Some vague things about the fall that I remember. I remember some of the random thoughts leading up to the seconds before the fall, how my mind had shifted from climbing and being quite positive, and then the last 10 seconds or so having some negative thoughts or just more rushed feelings, and fell, I remember the swooping of the granite before my eyes, and then I have vague memories of being awake right after I fell and commenting to my partner as she came down to me that I couldn't feel my legs, and vague moments of memory in the next maybe a week of being in pain and being in the hospital and asking people, who will I be? As my healing progresses, I don't know that I, part of me died, yes. For a long time I kind of felt like I was in an in-between world. I didn't die as we know death to be, but I'm not alive or me.

My mornings, they're pretty simple. I usually turn the alarm off, it's time or two, and then turn on NPR, get out of bed, and then I go to the bathroom, and I get dressed, I usually go swimming or have an engagement. I was the girl that would keep turning off the alarm, have 15 minutes to get somewhere, jump out of bed, brush my teeth, grab my pre-made snack, so I was usually like out the door in 15 minutes, and now for me to get out the door in an hour, hour and a half, but for me it's a change of pace. When I have high nerve pain, physically it feels like some sort of like burning giant refrigerator sitting on my limbs, and particularly around, like just below my navel, all the way around, like really right here in the hips. My butt feels like it's asleep and there's a heavy weight on it.

It's mild, like a sleep feeling, tingling down the legs, but then heavier tingling in the arches of the feet and in the feet that is consistent, so some days it's, for me it's every other day, it's like a seven out of ten and a three out of ten and a seven out of ten and a three out of ten. Sleep is hard because of that, I think in the day we can, I can do other things and distract myself from the pain a little bit, and in sleep you're just there with it. My bladder doesn't work, my bowels don't work the same, and sexual function, orgasm, is not the same. So knowing that there's a lot of secondary injuries with this, like we have to shift a lot, you see me fidgeting a lot, one because it's a high nerve pain day, but two because of sitting in the same position, we're at risk of pressure sores which can lead to infection. Christopher Reeves died of an infection that, he had a pressure sore and it turned into an infection which then turned into sepsis.
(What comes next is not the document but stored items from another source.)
(** C2 (the code departs from the claim).  The training route calls
    [validate_feature_target_selection] of [utils.py], which answers no
    suggestion and never looks at the values of the target: a target with
    one distinct value passes, and the route goes on to preprocess, split
    and fit (status 200 with the sample library).  The check the claim
    describes is [validate_feature_selection] of [validation.py], which the
    route does not call. *)
Theorem constant_target_reaches_training :
  Utils.validate_feature_target_selection Sample.constant_target ["x"] "y" = (true, "")
  ∧ Validation.validate_feature_selection Sample.constant_target ["x"] "y"
    = Ok (Validation.invalid "Target variable 'y' has only one unique value"
            "Target must have at least 2 different values for classification or range of values for regression")
  ∧ (App.train_model Sample.lib (Sample.train_request ["x"] "y" "decision_tree")
       (Sample.server_with Sample.constant_target)).1.2 = 200%nat.
Proof. repeat split; by vm_compute. Qed.
(* ===================================================================== *)
(** * Properties of the pipeline state                                     *)
(* ===================================================================== *)

Section state.
Import MLPipeline.

Lemma bind_inv {A B} (m : M A) (k : A → M B) w r w' :
  bind m k w = (r, w') →
  (∃ e, m w = (Raise e, w') ∧ r = Raise e)
  ∨ (∃ a w1, m w = (Ok a, w1) ∧ k a w1 = (r, w')).
Proof.
  unfold bind. destruct (m w) as [[a|e] w1]; intros H.
  - right. by exists a, w1.
  - left. exists e. by inversion H.
Qed.

Lemma bind_ok {A B} (m : M A) (k : A → M B) w b w' :
  bind m k w = (Ok b, w') → ∃ a w1, m w = (Ok a, w1) ∧ k a w1 = (Ok b, w').
Proof.
  intros [(e & _ & ?)|H]%bind_inv; [done|exact H].
Qed.

Lemma keeps_ret {A} n (a : A) : keeps n (ret a).
Proof. intros w r w' Hn [= <- <-]. done. Qed.

Lemma keeps_raise {A} n e : keeps n (raise (A:=A) e).
Proof. intros w r w' Hn [= <- <-]. done. Qed.

Lemma keeps_lift {A} n (x : result A) : keeps n (lift x).
Proof. intros w r w' Hn [= <- <-]. done. Qed.

Lemma keeps_get_self n : keeps n get_self.
Proof. intros w r w' Hn [= <- <-]. done. Qed.

Lemma keeps_deref n l : keeps n (deref l).
Proof. intros w r w' Hn [= <- <-]. done. Qed.

Lemma keeps_update_self n f :
  (∀ p, original_df (f p) = original_df p) → keeps n (update_self f).
Proof. intros Hf w r w' Hn [= <- <-]. simpl. done. Qed.

Lemma keeps_store n l df : (n ≤ l)%nat → keeps n (store l df).
Proof.
  intros Hl w r w' Hn [= <- <-]. simpl. rewrite length_insert.
  split; [done|]. split; [|done].
  intros l' Hl'. apply list_lookup_insert_ne. lia.
Qed.

Lemma keeps_bind {A B} n (m : M A) (k : A → M B) :
  keeps n m → (∀ a, keeps n (k a)) → keeps n (bind m k).
Proof.
  intros Hm Hk w r w' Hn [(e & Hrun & ->)|(a & w1 & Hrun & Hrest)]%bind_inv.
  - by eapply Hm.
  - destruct (Hm _ _ _ Hn Hrun) as (Hn1 & Hheap1 & Hdf1).
    destruct (Hk a _ _ _ Hn1 Hrest) as (Hn2 & Hheap2 & Hdf2).
    split; [done|]. split; [|congruence].
    intros l Hl. rewrite Hheap2, Hheap1 by done. done.
Qed.

(** A frame allocated during the call lies past the first [n]. *)
Lemma keeps_alloc {B} n df (k : loc → M B) :
  (∀ l, (n ≤ l)%nat → keeps n (k l)) → keeps n (bind (alloc df) k).
Proof.
  intros Hk w r w' Hn Hrun. unfold bind, alloc in Hrun.
  eapply (Hk (length (heap w)) Hn) in Hrun as (Hn2 & Hheap2 & Hdf2);
    [|simpl; rewrite length_app; lia].
  split; [done|]. split; [|done].
  intros l Hl. rewrite Hheap2 by done. simpl. apply lookup_app_l. lia.
Qed.
(** * WellTrajectoryAI: the multi-page survey merger

    A shallow embedding of the page-to-record pipeline of [main.py]
    ([extract_and_merge_survey], [extract_selected_pages_survey]), of the
    schema of [models/directionalsurvey.py] and of the three Dash callbacks of
    [app.py] that feed and consume it, together with the properties the
    specification states about them.

    Python values are an inductive type; a [dict] is an association list in
    insertion order (the order [json.dumps] writes); exceptions are an error
    monad; the OCR engine and the language model are parameters of a
    section. *)

From Stdlib Require Import ZArith QArith Ascii.
From stdpp Require Import base option list strings sorting.

Local Open Scope string_scope.
Local Open Scope Z_scope.
Local Open Scope list_scope.
Local Open Scope stdpp_scope.
Set Warnings "-register-all".

(** ** Python values *)

(** JSON-like Python values.  A number, int or finite float, is a [VNum]
    holding its exact value.  What [float()] makes of a value, and how
    floats compare, is not computed here: see [float_builtins]. *)
Inductive pyval : Type :=
| VNone
| VBool (b : bool)
| VNum (q : Q)
| VStr (s : string)
| VList (l : list pyval)
| VDict (d : list (string * pyval)).

(** A [dict] with string keys, in insertion order. *)
Abbreviation pydict := (list (string * pyval)).

Inductive exn : Type := IndexError | KeyError | TypeError | AttributeError.

Inductive result (A : Type) : Type :=
| Ok (a : A)
| Raise (e : exn).
Arguments Ok {A} a.
Arguments Raise {A} e.

#[global] Instance result_ret : MRet result := λ A a, Ok a.
#[global] Instance result_bind : MBind result := λ A B f m,
  match m with Ok a => f a | Raise e => Raise e end.
#[global] Instance result_fmap : FMap result := λ A B f m,
  match m with Ok a => Ok (f a) | Raise e => Raise e end.

(** [for x in xs: s = body(s, x)], an exception leaving the loop. *)
Fixpoint for_in {A S : Type} (xs : list A) (body : S → A → result S) (s : S)
  : result S :=
  match xs with
  | [] => Ok s
  | x :: xs' => s' ← body s x; for_in xs' body s'
  end.

Module Py.

(** First binding of [k]; a well-formed dict has at most one. *)
Fixpoint lookup (k : string) (d : pydict) : option pyval :=
  match d with
  | [] => None
  | (k', v) :: d' => if decide (k = k') then Some v else lookup k d'
  end.

(** [d.get(k)] *)
Definition get (k : string) (d : pydict) : pyval := default VNone (lookup k d).

(** [d.get(k, dflt)] *)
Definition get_default (k : string) (dflt : pyval) (d : pydict) : pyval :=
  default dflt (lookup k d).

(** [k in d] *)
Definition contains (k : string) (d : pydict) : bool :=
  match lookup k d with Some _ => true | None => false end.

(** [d[k]] *)
Definition getitem (k : string) (d : pydict) : result pyval :=
  match lookup k d with Some v => Ok v | None => Raise KeyError end.

(** [d[k] = v]: an existing key keeps its position, a new one goes last. *)
Fixpoint setitem (k : string) (v : pyval) (d : pydict) : pydict :=
  match d with
  | [] => [(k, v)]
  | (k', v') :: d' =>
      if decide (k = k') then (k, v) :: d' else (k', v') :: setitem k v d'
  end.

(** [v in [None, ""]] *)
Definition in_none_empty (v : pyval) : bool :=
  match v with
  | VNone => true
  | VStr "" => true
  | _ => false
  end.

(** What [list.extend(v)] iterates over: the items of a list, the
    one-character strings of a str, the keys of a dict; anything else is not
    iterable. *)
Definition iter (v : pyval) : result (list pyval) :=
  match v with
  | VList l => Ok l
  | VStr s => Ok ((λ c, VStr (String c "")) <$> String.list_ascii_of_string s)
  | VDict d => Ok ((λ kv, VStr kv.1) <$> d)
  | VNone | VBool _ | VNum _ => Raise TypeError
  end.

(** [l[i]] with Python's negative indices. *)
Definition index {A : Type} (l : list A) (i : Z) : result A :=
  let n := Z.of_nat (length l) in
  let j := if decide (i < 0) then n + i else i in
  if decide (0 ≤ j < n) then
    match l !! Z.to_nat j with Some x => Ok x | None => Raise IndexError end
  else Raise IndexError.

(** Truth value of a list or dict: non-empty. *)
Definition truthy {A : Type} (l : list A) : bool :=
  match l with [] => false | _ => true end.

(** [sorted(xs, key=...)] on items already paired with their keys: a stable
    sort, so an item goes in front of the first later item whose key is not
    smaller. *)
Section Sorted.
Context {K A : Type} (leb : K → K → bool).

Fixpoint insert_by (k : K) (x : A) (l : list (K * A)) : list (K * A) :=
  match l with
  | [] => [(k, x)]
  | (k', x') :: l' =>
      if leb k k' then (k, x) :: (k', x') :: l'
      else (k', x') :: insert_by k x l'
  end.

Fixpoint sort_keyed (l : list (K * A)) : list (K * A) :=
  match l with
  | [] => []
  | (k, x) :: l' => insert_by k x (sort_keyed l')
  end.
End Sorted.

(** [sorted(zs)] on ints. *)
Definition sorted_ints (zs : list Z) : list Z :=
  snd <$> sort_keyed Z.leb ((λ z, (z, z)) <$> zs).

(** [enumerate(l)] *)
Definition enumerate {A : Type} (l : list A) : list (nat * A) :=
  zip (seq 0 (length l)) l.

(** Truth value of a value. *)
Definition truth (v : pyval) : bool :=
  match v with
  | VNone => false
  | VBool b => b
  | VNum q => negb (Qeq_bool q 0)
  | VStr s => negb (bool_decide (s = ""))
  | VList l => truthy l
  | VDict d => truthy d
  end.

(** [float(v)], [None] when it raises.  [F] stands for Python's floats;
    [num_to_float] is [float] on a number (it rounds to the nearest double
    and raises [OverflowError] on an int too large), [str_to_float] is
    [float] on a string (it raises [ValueError] on one that does not parse,
    and gives NaN or an infinity on one that spells it).  A bool is an
    int. *)
Definition float {F : Type} (num_to_float : Q → option F)
    (str_to_float : string → option F) (v : pyval) : option F :=
  match v with
  | VNum q => num_to_float q
  | VBool b => num_to_float (if b then 1%Q else 0%Q)
  | VStr s => str_to_float s
  | VNone | VList _ | VDict _ => None
  end.

(** [v[0]] *)
Definition first (v : pyval) : result pyval :=
  match v with
  | VList l => index l 0
  | VStr s => (λ c, VStr (String c "")) <$> index (String.list_ascii_of_string s) 0
  | VDict _ => Raise KeyError
  | VNone | VBool _ | VNum _ => Raise TypeError
  end.

(** [v.keys()] *)
Definition keys (v : pyval) : result (list string) :=
  match v with
  | VDict d => Ok (fst <$> d)
  | _ => Raise AttributeError
  end.

End Py.

(** ** The schema ([models/directionalsurvey.py]) *)

Record SurveyPoint : Type := {
  md : Q; inc : Q; azi : Q; tvd : Q; ns : Q; ew : Q
}.

Record DirectionalSurvey : Type := {
  uwi : string;
  survey_points : list SurveyPoint;
  operator : option string;
  vendor : option string;
  contact_info : option string;
  county : option string;
  method : option string;
  north_ref : option string;
  shl_lat : option string;
  shl_lon : option string;
  shl_x : option string;
  shl_y : option string;
  bhl_lat : option string;
  bhl_lon : option string;
  bhl_x : option string;
  bhl_y : option string;
  lease_location : option string;
  job_number : option string;
  map_zone : option string;
  map_system : option string;
  geo_datum : option string;
  system_datum : option string;
  ground_level_elevation : option string;
  datum_elevation : option string;
  date_created : option string
}.

(** An [Optional[str]] field as dumped. *)
Definition dump_opt (o : option string) : pyval :=
  match o with Some s => VStr s | None => VNone end.

(** [SurveyPoint.model_dump()] *)
Definition point_dump (p : SurveyPoint) : pyval :=
  VDict [("md", VNum (md p)); ("inc", VNum (inc p)); ("azi", VNum (azi p));
         ("tvd", VNum (tvd p)); ("ns", VNum (ns p)); ("ew", VNum (ew p))].

(** [DirectionalSurvey.model_dump()]: every declared field, in declaration
    order, nested models dumped too. *)
Definition model_dump (s : DirectionalSurvey) : pydict :=
  [("uwi", VStr (uwi s));
   ("survey_points", VList (point_dump <$> survey_points s));
   ("operator", dump_opt (operator s));
   ("vendor", dump_opt (vendor s));
   ("contact_info", dump_opt (contact_info s));
   ("county", dump_opt (county s));
   ("method", dump_opt (method s));
   ("north_ref", dump_opt (north_ref s));
   ("shl_lat", dump_opt (shl_lat s));
   ("shl_lon", dump_opt (shl_lon s));
   ("shl_x", dump_opt (shl_x s));
   ("shl_y", dump_opt (shl_y s));
   ("bhl_lat", dump_opt (bhl_lat s));
   ("bhl_lon", dump_opt (bhl_lon s));
   ("bhl_x", dump_opt (bhl_x s));
   ("bhl_y", dump_opt (bhl_y s));
   ("lease_location", dump_opt (lease_location s));
   ("job_number", dump_opt (job_number s));
   ("map_zone", dump_opt (map_zone s));
   ("map_system", dump_opt (map_system s));
   ("geo_datum", dump_opt (geo_datum s));
   ("system_datum", dump_opt (system_datum s));
   ("ground_level_elevation", dump_opt (ground_level_elevation s));
   ("datum_elevation", dump_opt (datum_elevation s));
   ("date_created", dump_opt (date_created s))].
(** * Fingpt: the numeric routines of the RiskAnalysis and TechnicalAnalysis pages

    A shallow embedding of the financial formulas of
    [frontend/src/pages/RiskAnalysis.js] (VaR, CVaR, max drawdown, Sharpe
    ratio, Pearson correlation and the correlation matrix) and of the
    TechnicalAnalysis page (RSI, MACD, EMA, Bollinger Bands), and the
    properties of them that the specification states.

    Numbers.  The routines are embedded over two models of the Numbers of
    the language.  In the first a Number is an exact rational in lowest
    terms ([Qc]) or one of the special values [Infinity], [-Infinity],
    [NaN]; the operators follow IEEE 754 on the special values (so [0/0] is
    [NaN] and [x/0] is an infinity) and are exact on finite values, and
    [Math.sqrt], whose values are not rational, is a parameter of the
    routines that call it.  This model carries the properties that do not
    depend on how an operation rounds: the lengths and the alignment of the
    arrays, the equations that relate the outputs of a routine through the
    operators of the code, the symmetry of the correlation, the values that
    are [NaN], and what a call leaves of the arrays it is given.  In the
    second ([Binary64]) a Number is a binary64 value: every operator rounds
    its exact result to the nearest value of 53 significant bits, overflows
    to an infinity and underflows to a zero, [-0] is a value of its own, and
    [Math.sqrt] is the correctly rounded root.  This model carries the
    properties of the Numbers returned: the quantile of [calculateVaR], the
    tail mean of [calculateCVaR], the maximum of [calculateMaxDrawdown], the
    ratio of [calculateSharpeRatio] and the bands of
    [calculateBollingerBands].  In both, [undefined], the result of reading
    an array out of range, is a value of its own that every arithmetic
    operator converts to [NaN].  Periods are natural numbers.

    Arrays.  The routines are embedded over arrays as values ([Values] and
    [Binary64], lists of elements), where the formulas are studied, and
    over arrays as objects of a heap ([Refs]), where [sort] and [push] write
    in place and a call can be checked to leave the arrays of its caller
    alone.

    Pages.  What the two pages do with the routines (the processing of a
    market-data response, the grades and signals shown, the series of the
    charts) is embedded in [Pages], over arrays as values; the last part of
    the file has its properties and further properties of the routines. *)

From Stdlib Require Import QArith Qcanon Qround Lia Lqa ZArith.
From Stdlib Require Import Sorting.Sorted Sorting.Permutation.
From stdpp Require Import base list numbers strings sorting.
(** * Host availability and metrics reconciliation (server/zabbix-api.ts)

    A shallow embedding of the Zabbix integration routes: the JSON-RPC
    helper [zabbixApiRequest], the prober [pingHost], the value helpers
    [parseItemValue] and [formatUptime], the bodies of the
    [/api/zabbix/hosts], [/api/zabbix/metrics] and [/api/zabbix/problems]
    handlers with the reading of the stored settings that precedes them,
    the [/api/zabbix/test-connection] handler, and the two functions of
    the monitoring page that work on the hosts route's reply, followed by
    the properties established about them. *)

From Stdlib Require Import ZArith QArith Qabs Strings.String Strings.Ascii.
From Stdlib Require Import Numbers.DecimalString Lia Bool.
From Stdlib Require Import Qround.
From stdpp Require Import gmap strings list.

Open Scope string_scope.
Open Scope list_scope.
Open Scope Z_scope.

(* ===================================================================== *)
(** * JavaScript values used by the routes *)
(* ===================================================================== *)

Module JS.

(** ** Numbers

    A JavaScript number is an IEEE-754 binary64 value.  A finite one is
    kept as the rational it denotes, in lowest terms; the two zeros are
    not told apart (no operation of the routes distinguishes them). *)

Inductive jsnum : Type :=
| NaN
| PosInf
| NegInf
| Fin (q : Q).

Definition of_Z (z : Z) : jsnum := Fin (inject_Z z).

(** [floor_log2_Q n d] is the integer [k] with [2^k <= n/d < 2^(k+1)],
    for positive [n] and [d]. *)
Definition floor_log2_Q (n d : Z) : Z :=
  let l := Z.log2 n - Z.log2 d in
  if 0 <=? l
  then (if d * 2 ^ l <=? n then l else l - 1)
  else (if d <=? n * 2 ^ (- l) then l else l - 1).

(** Nearest integer to [N/D], ties to even ([D > 0]). *)
Definition round_half_even (N D : Z) : Z :=
  let q := N / D in
  let r := N mod D in
  match 2 * r ?= D with
  | Lt => q
  | Gt => q + 1
  | Eq => if Z.even q then q else q + 1
  end.

(** Round the positive rational [n/d] to binary64, round-to-nearest-even:
    53 bits of significand, least exponent [-1074] (subnormals), overflow
    to infinity from [2^1024].  [None] stands for infinity. *)
Definition round_binary64 (n d : Z) : option Q :=
  let k := floor_log2_Q n d in
  let e := Z.max (k - 52) (-1074) in
  if 0 <=? e then
    let v := round_half_even n (d * 2 ^ e) * 2 ^ e in
    if 2 ^ 1024 <=? v then None else Some (inject_Z v)
  else
    let m := round_half_even (n * 2 ^ (- e)) d in
    Some (Qred (m # Z.to_pos (2 ^ (- e)))).

(** The number denoted by sign, decimal mantissa and decimal exponent,
    as the engine's string-to-number conversion delivers it. *)
Definition of_decimal (neg : bool) (mant exp10 : Z) : jsnum :=
  if mant =? 0 then Fin 0
  else
    let r := if 0 <=? exp10
             then round_binary64 (mant * 10 ^ exp10) 1
             else round_binary64 mant (10 ^ (- exp10)) in
    match r with
    | None => if neg then NegInf else PosInf
    | Some q => Fin (if neg then Qred (Qopp q) else q)
    end.

(** Round an exact rational (the result of an arithmetic operation). *)
Definition of_Q (q : Q) : jsnum :=
  match Qnum q with
  | Z0 => Fin 0
  | Zpos n =>
      match round_binary64 (Zpos n) (Zpos (Qden q)) with
      | None => PosInf | Some r => Fin r end
  | Zneg n =>
      match round_binary64 (Zpos n) (Zpos (Qden q)) with
      | None => NegInf | Some r => Fin (Qred (Qopp r)) end
  end.

Definition isNaN (x : jsnum) : bool :=
  match x with NaN => true | _ => false end.

(** [a < b] *)
Definition lt (a b : jsnum) : bool :=
  match a, b with
  | NaN, _ | _, NaN => false
  | PosInf, _ => false
  | _, NegInf => false
  | NegInf, _ => true
  | _, PosInf => true
  | Fin x, Fin y => negb (Qle_bool y x)
  end.

(** [a > b] *)
Definition gt (a b : jsnum) : bool := lt b a.

(** [a === b] on numbers *)
Definition seq (a b : jsnum) : bool :=
  match a, b with
  | PosInf, PosInf | NegInf, NegInf => true
  | Fin x, Fin y => Qeq_bool x y
  | _, _ => false
  end.

(** [a - b] *)
Definition sub (a b : jsnum) : jsnum :=
  match a, b with
  | NaN, _ | _, NaN => NaN
  | PosInf, PosInf | NegInf, NegInf => NaN
  | PosInf, _ | _, NegInf => PosInf
  | NegInf, _ | _, PosInf => NegInf
  | Fin x, Fin y => of_Q (Qred (x - y))
  end.

(** [a * b] *)
Definition mul (a b : jsnum) : jsnum :=
  let sign (x : jsnum) : option bool :=      (* [Some true]: negative *)
    match x with
    | NaN => None
    | PosInf => Some false
    | NegInf => Some true
    | Fin q => match Qnum q with Z0 => None | Zpos _ => Some false | Zneg _ => Some true end
    end in
  match a, b with
  | Fin x, Fin y => of_Q (Qred (x * y))
  | _, _ =>
      match sign a, sign b with
      | Some s, Some t => if xorb s t then NegInf else PosInf
      | _, _ => NaN
      end
  end.

(** ** Strings

    A string is a sequence of code units; the model covers code units
    below 256 (Latin-1), on which the operations below agree with the
    engine's. *)

Definition code (c : ascii) : Z := Z.of_nat (nat_of_ascii c).

(** White space and line terminators: TAB, LF, VT, FF, CR, SP, NBSP. *)
Definition isWhiteSpace (c : ascii) : bool :=
  let n := code c in
  ((9 <=? n) && (n <=? 13)) || (n =? 32) || (n =? 160).

Definition isDigit (c : ascii) : bool :=
  let n := code c in (48 <=? n) && (n <=? 57).

Definition digitVal (c : ascii) : Z := code c - 48.

(** Value of a hexadecimal digit, if it is one. *)
Definition hexVal (c : ascii) : option Z :=
  let n := code c in
  if (48 <=? n) && (n <=? 57) then Some (n - 48)
  else if (97 <=? n) && (n <=? 102) then Some (n - 87)
  else if (65 <=? n) && (n <=? 70) then Some (n - 55)
  else None.

Definition lowerChar (c : ascii) : ascii :=
  let n := code c in
  if ((65 <=? n) && (n <=? 90))
     || ((192 <=? n) && (n <=? 222) && negb (n =? 215))
  then ascii_of_nat (Z.to_nat (n + 32))
  else c.

(** [s.toLowerCase()] *)
Fixpoint toLowerCase (s : string) : string :=
  match s with
  | EmptyString => EmptyString
  | String c t => String (lowerChar c) (toLowerCase t)
  end.

(** [s.startsWith(p)] *)
Fixpoint startsWith (s p : string) : bool :=
  match p, s with
  | EmptyString, _ => true
  | String _ _, EmptyString => false
  | String a p', String b s' => Ascii.eqb a b && startsWith s' p'
  end.

(** [s.includes(p)] *)
Fixpoint includes (s p : string) : bool :=
  startsWith s p ||
  match s with
  | EmptyString => false
  | String _ t => includes t p
  end.

Fixpoint trimStart (s : string) : string :=
  match s with
  | EmptyString => EmptyString
  | String c t => if isWhiteSpace c then trimStart t else s
  end.

Fixpoint trimEnd (s : string) : string :=
  match s with
  | EmptyString => EmptyString
  | String c t =>
      match trimEnd t with
      | EmptyString => if isWhiteSpace c then EmptyString else String c EmptyString
      | t' => String c t'
      end
  end.

(** [s.trim()] *)
Definition trim (s : string) : string := trimEnd (trimStart s).

(** [a === b] on strings *)
Definition streq (a b : string) : bool := String.eqb a b.

(** ** String-to-number conversions *)

(** Longest run of decimal digits at the head of [s], accumulated onto
    [acc]; returns the value, the number of digits read and the rest. *)
Fixpoint scanDigits (s : string) (acc n : Z) : Z * Z * string :=
  match s with
  | String c t =>
      if isDigit c then scanDigits t (10 * acc + digitVal c) (n + 1)
      else (acc, n, s)
  | EmptyString => (acc, n, s)
  end.

Fixpoint scanHexDigits (s : string) (acc n : Z) : Z * Z :=
  match s with
  | String c t =>
      match hexVal c with
      | Some d => scanHexDigits t (16 * acc + d) (n + 1)
      | None => (acc, n)
      end
  | EmptyString => (acc, n)
  end.

(** An optional leading sign. *)
Definition scanSign (s : string) : bool * string :=
  match s with
  | String "-"%char t => (true, t)
  | String "+"%char t => (false, t)
  | _ => (false, s)
  end.

(** The exponent part [e+ddd] or [e-ddd] at the head of [s]; it counts only when at
    least one digit follows. *)
Definition scanExponent (s : string) : Z :=
  match s with
  | String c t =>
      if Ascii.eqb c "e"%char || Ascii.eqb c "E"%char then
        let '(eneg, t') := scanSign t in
        let '(ev, ne, _) := scanDigits t' 0 0 in
        if ne =? 0 then 0 else if eneg then - ev else ev
      else 0
  | EmptyString => 0
  end.

(** [parseFloat(s)]: leading white space is skipped, then the longest
    prefix that is a decimal literal is converted; [NaN] when there is
    none. *)
Definition parseFloat (input : string) : jsnum :=
  let '(neg, s1) := scanSign (trimStart input) in
  if startsWith s1 "Infinity" then (if neg then NegInf else PosInf)
  else
    let '(ip, ni, s2) := scanDigits s1 0 0 in
    let '(m, nf, s3) :=
      match s2 with
      | String "."%char t => scanDigits t ip 0
      | _ => (ip, 0, s2)
      end in
    if (ni =? 0) && (nf =? 0) then NaN
    else of_decimal neg m (scanExponent s3 - nf).

(** [parseInt(s)] with no radix argument: decimal, or hexadecimal after a
    [0x]/[0X] prefix; the integer read is rounded to the nearest
    number. *)
Definition parseInt (input : string) : jsnum :=
  let '(neg, s1) := scanSign (trimStart input) in
  if startsWith s1 "0x" || startsWith s1 "0X" then
    match s1 with
    | String _ (String _ t) =>
        let '(v, n) := scanHexDigits t 0 0 in
        if n =? 0 then NaN else of_decimal neg v 0
    | _ => NaN
    end
  else
    let '(v, n, _) := scanDigits s1 0 0 in
    if n =? 0 then NaN else of_decimal neg v 0.

(** ** Loosely typed JSON fields

    The monitoring server's replies are untyped ([any]).  A scalar field
    is absent, [null], a string, or an integral number (the server itself
    sends every scalar as a string; the handlers also accept numbers). *)

Inductive jsval : Type :=
| JUndefined
| JNull
| JStr (s : string)
| JNum (n : Z).

(** Truthiness, as used by [||], [&&], [?:] and [if]. *)
Definition truthy (v : jsval) : bool :=
  match v with
  | JUndefined | JNull => false
  | JStr s => negb (streq s "")
  | JNum n => negb (n =? 0)
  end.

(** [v || d] *)
Definition or_else (v d : jsval) : jsval := if truthy v then v else d.

(** [a === b] *)
Definition strict_eq (a b : jsval) : bool :=
  match a, b with
  | JUndefined, JUndefined | JNull, JNull => true
  | JStr x, JStr y => streq x y
  | JNum x, JNum y => x =? y
  | _, _ => false
  end.

(** [String(v)]; an integral number prints in plain decimal (magnitudes
    below [10^21]). *)
Definition ToString (v : jsval) : string :=
  match v with
  | JUndefined => "undefined"
  | JNull => "null"
  | JStr s => s
  | JNum n => NilZero.string_of_int (Z.to_int n)
  end.

(** [s || ''] for a field that is a string when present. *)
Definition str_or_empty (s : option string) : string :=
  match s with Some x => x | None => "" end.

End JS.

(* ===================================================================== *)
(** * Effects: exceptions and the record of outbound calls *)
(* ===================================================================== *)

Module Eff.

(** What a handler can throw or a promise can reject with. *)
Inductive exn : Type :=
| Error (message : string)     (* [new Error(message)] *)
| TypeError (message : string) (* a property read on [undefined] or [null] *)
| RangeError (message : string) (* [toISOString] on an invalid date *)
| Rejected (reason : string).  (* a rejection raised by the platform *)

Inductive result (A : Type) : Type :=
| Ok (a : A)
| Throw (e : exn).
Arguments Ok {A} a.
Arguments Throw {A} e.

(** How a promise of the platform ([fetch], [response.json()],
    [execAsync]) settles. *)
Inductive outcome (A : Type) : Type :=
| Resolved (a : A)
| Rejects (reason : string).
Arguments Resolved {A} a.
Arguments Rejects {A} reason.

Definition settle {A} (o : outcome A) : result A :=
  match o with
  | Resolved a => Ok a
  | Rejects reason => Throw (Rejected reason)
  end.

(** Outbound JSON-RPC requests.  The parameters are those the routes
    build; the constant [output]/[select*]/[sort*] lists are left out. *)
Inductive RpcParams : Type :=
| HostGetAll
| HostGetById (hostid : string)
| ItemGetByHost (hostid : string) (monitored : bool)
| ProblemGetRecent
| TriggerGetByIds (triggerids : list string).

Record RpcRequest : Type := {
  req_url : string;
  req_authorization : string;
  req_method : string;
  req_params : RpcParams
}.

(** Everything a handler does to the outside, in order. *)
Inductive event : Type :=
| EvFetch (r : RpcRequest)
| EvExec (command : string).

(** A computation that may throw and that appends to the record of
    outbound calls. *)
Definition M (A : Type) : Type := list event -> result A * list event.

Definition ret {A} (a : A) : M A := fun tr => (Ok a, tr).

Definition throw {A} (e : exn) : M A := fun tr => (Throw e, tr).

Definition bind {A B} (c : M A) (k : A -> M B) : M B :=
  fun tr =>
    match c tr with
    | (Ok a, tr') => k a tr'
    | (Throw e, tr') => (Throw e, tr')
    end.

(** [try { c } catch (err) { h err }] *)
Definition try_catch {A} (c : M A) (h : exn -> M A) : M A :=
  fun tr =>
    match c tr with
    | (Ok a, tr') => (Ok a, tr')
    | (Throw e, tr') => h e tr'
    end.

(** Perform an outbound call whose outcome the environment decides. *)
Definition perform {A} (ev : event) (o : outcome A) : M A :=
  fun tr => (settle o, tr ++ [ev]).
So he didn't die necessarily from a spinal cord injury, he died from his immobility. I have 30% bone density loss already after just a year of this injury, and as an athlete having an unhealthy body has been a really big frustration for me knowing that I'm, my body isn't nearly as up on this pedestal that I was trying to put it on. I am fairly new at this, I'm only just a year in, so my acceptance level of me in this form, and my patients level with me in this form, and therefore my patients level with others I think is shorter than friends who have been in this injury for a long time. They seem to have let those barriers down of, yeah, people can help me and it's no big deal, and they don't feel embarrassed or burdened or any of those things. Ready for help, ready for help now?

So for me, it's my ownership of it. I think if we can just have a more dialogue of communication, like how can I help you right now, rather than do you need help? And I think our tendency as society is either to ask for help or just swoop in without asking, and how often do we like help without consent? Usually we don't, usually we like to have a, hey, I would like your help, but in this way. I get a lot of folks asking me who takes care of me, I don't know, just no awareness of that we are able to drive and go outside and go biking and go skiing and go swimming, and do things.

In my attempts to understand this, it's definitely, it definitely digs deeper of who I am, why do I communicate the way I communicate, or why do I not communicate, in certain ways? What do I hold back and what do I give out? Sometimes with others, I think I am holding back certain emotions, I'm definitely more expressive as this new Quinn, and willing to share, but I find that I come back to this more stoic nature of, I got this, no big deal, there's pain, but you don't need to know about it, or my heart is lonely, but you don't need to know about it, those kind of actions. It's been a really neat journey in this body to just find some other ways to open up, to find more, again, more space, to be more expansive with this body that feels so restricted. This practice was really hard for me initially to do a meditation in my seat, to be comfortable in this chair, but I think it is continued importance for me to recognize that I'm doing this together with my world, and I don't always need to get out of it, to just be comfortable in it sometimes.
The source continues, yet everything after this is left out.